Records contained in a dataset
Lemma frees_app l1 l2 m : frees (l1 ++ l2) m = (m ← frees l1 m; frees l2 m).
Proof. revert m. induction l1 as [| q l1 IH]; intros m; [done |]. cbn [frees app]. destruct (free_frame q m); [apply IH | done]. Qed.

Lemma frees_mem l m m' : frees l m = Some m' -> mem m' = mem m /\ kernel_pml4 m' = kernel_pml4 m.
Proof.
  revert m. induction l as [| q l IH]; intros m H; cbn [frees] in H; [by injection H as <- |].
  apply bind_Some in H as (m1 & H1 & H). apply IH in H as [-> ->]. unfold free_frame in H1.
  by apply bind_Some in H1 as (a & _ & [= <-]).
Qed.

Lemma frees_ok l m : frames_inv (frames m) -> Forall frame_ok l ->
  (forall q, q mod PAGE_SIZE = 0 -> times q l <= held (frames m) q) ->
  exists a, frees l m = Some (set_frames a m) /\ frames_inv a /\
    forall q, q mod PAGE_SIZE = 0 -> held a q = held (frames m) q - times q l.
Proof.
  revert m. induction l as [| p l IH]; intros m Hi Hl Ht; cbn [frees].
  { exists (frames m). split; [by destruct m |]. split; [done |]. intros q _. unfold times. cbn. lia. }
  apply Forall_cons in Hl as [Hp Hl].
  assert (0 < held (frames m) p) as Hh.
  { specialize (Ht p (proj2 Hp)). rewrite times_cons, Z.eqb_refl in Ht. pose proof (times_nonneg p l). lia. }
  destruct (frame_free_ok (frames m) p Hi Hp Hh) as (a & Ha & Hi' & Hh').
  unfold free_frame at 1. rewrite Ha. cbn [mbind option_bind].
  destruct (IH (set_frames a m)) as (a' & -> & Hi2 & Hh2); cbn [frames set_frames]; [done | done | |].
  - intros q Hq. rewrite Hh' by done. specialize (Ht q Hq). rewrite times_cons, Z.eqb_sym in Ht. destruct (q =? p); lia.
  - exists a'. split; [done |]. split; [done |]. intros q Hq. rewrite Hh2 by done. cbn [frames set_frames].
    rewrite Hh', times_cons by done. rewrite (Z.eqb_sym p q). destruct (q =? p); lia.
Qed.
End frees.

(** ** What the loops free *)

Section free.
Context {A : Type} `{!Frames A, !FramesOk A}.
Context (o : Z -> Z) (T : gset Z) (s : state A).
Hypothesis Hok : pages_ok o T s.
Let M := mm s.
Let R := root s.
Let K := kroot s.

Definition user_pte (va : Z) : Z := if (USER_ADDR_MIN <=? va) && (va <? USER_ADDR_LIMIT) then pte s va else 0.

(** A list has the frames of the pages from [lo] to [hi], and the tables below
    level [n] of the user addresses there. *)
Record yields (n : nat) (lo hi : Z) (l : list (Z * bool)) : Prop := {
  cv_frames : forall f, f <> 0 -> frames_in f l = uses user_pte f lo hi;
  cv_tables : forall q, q ∈ tables_in l <-> exists k va, (n < k <= 3)%nat /\ lo <= va < hi /\ user_va va /\ walk M R k va = Some q;
  cv_once : NoDup (tables_in l);
  cv_nonzero : forall q b, (q, b) ∈ l -> q <> 0;
}.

Instructions to follow » In the records above, the line with "revert m. induction l as [| q" marks the start and the line with "level [n] of the user addresses there. *)" marks the end; copy that stretch exactly, both lines included, and nothing else.

Reply »
  revert m. induction l as [| q l IH]; intros m H; cbn [frees] in H; [by injection H as <- |].
  apply bind_Some in H as (m1 & H1 & H). apply IH in H as [-> ->]. unfold free_frame in H1.
  by apply bind_Some in H1 as (a & _ & [= <-]).
Qed.

Lemma frees_ok l m : frames_inv (frames m) -> Forall frame_ok l ->
  (forall q, q mod PAGE_SIZE = 0 -> times q l <= held (frames m) q) ->
  exists a, frees l m = Some (set_frames a m) /\ frames_inv a /\
    forall q, q mod PAGE_SIZE = 0 -> held a q = held (frames m) q - times q l.
Proof.
  revert m. induction l as [| p l IH]; intros m Hi Hl Ht; cbn [frees].
  { exists (frames m). split; [by destruct m |]. split; [done |]. intros q _. unfold times. cbn. lia. }
  apply Forall_cons in Hl as [Hp Hl].
  assert (0 < held (frames m) p) as Hh.
  { specialize (Ht p (proj2 Hp)). rewrite times_cons, Z.eqb_refl in Ht. pose proof (times_nonneg p l). lia. }
  destruct (frame_free_ok (frames m) p Hi Hp Hh) as (a & Ha & Hi' & Hh').
  unfold free_frame at 1. rewrite Ha. cbn [mbind option_bind].
  destruct (IH (set_frames a m)) as (a' & -> & Hi2 & Hh2); cbn [frames set_frames]; [done | done | |].
  - intros q Hq. rewrite Hh' by done. specialize (Ht q Hq). rewrite times_cons, Z.eqb_sym in Ht. destruct (q =? p); lia.
  - exists a'. split; [done |]. split; [done |]. intros q Hq. rewrite Hh2 by done. cbn [frames set_frames].
    rewrite Hh', times_cons by done. rewrite (Z.eqb_sym p q). destruct (q =? p); lia.
Qed.
End frees.

(** ** What the loops free *)

Section free.
Context {A : Type} `{!Frames A, !FramesOk A}.
Context (o : Z -> Z) (T : gset Z) (s : state A).
Hypothesis Hok : pages_ok o T s.
Let M := mm s.
Let R := root s.
Let K := kroot s.

Definition user_pte (va : Z) : Z := if (USER_ADDR_MIN <=? va) && (va <? USER_ADDR_LIMIT) then pte s va else 0.

(** A list has the frames of the pages from [lo] to [hi], and the tables below
    level [n] of the user addresses there. *)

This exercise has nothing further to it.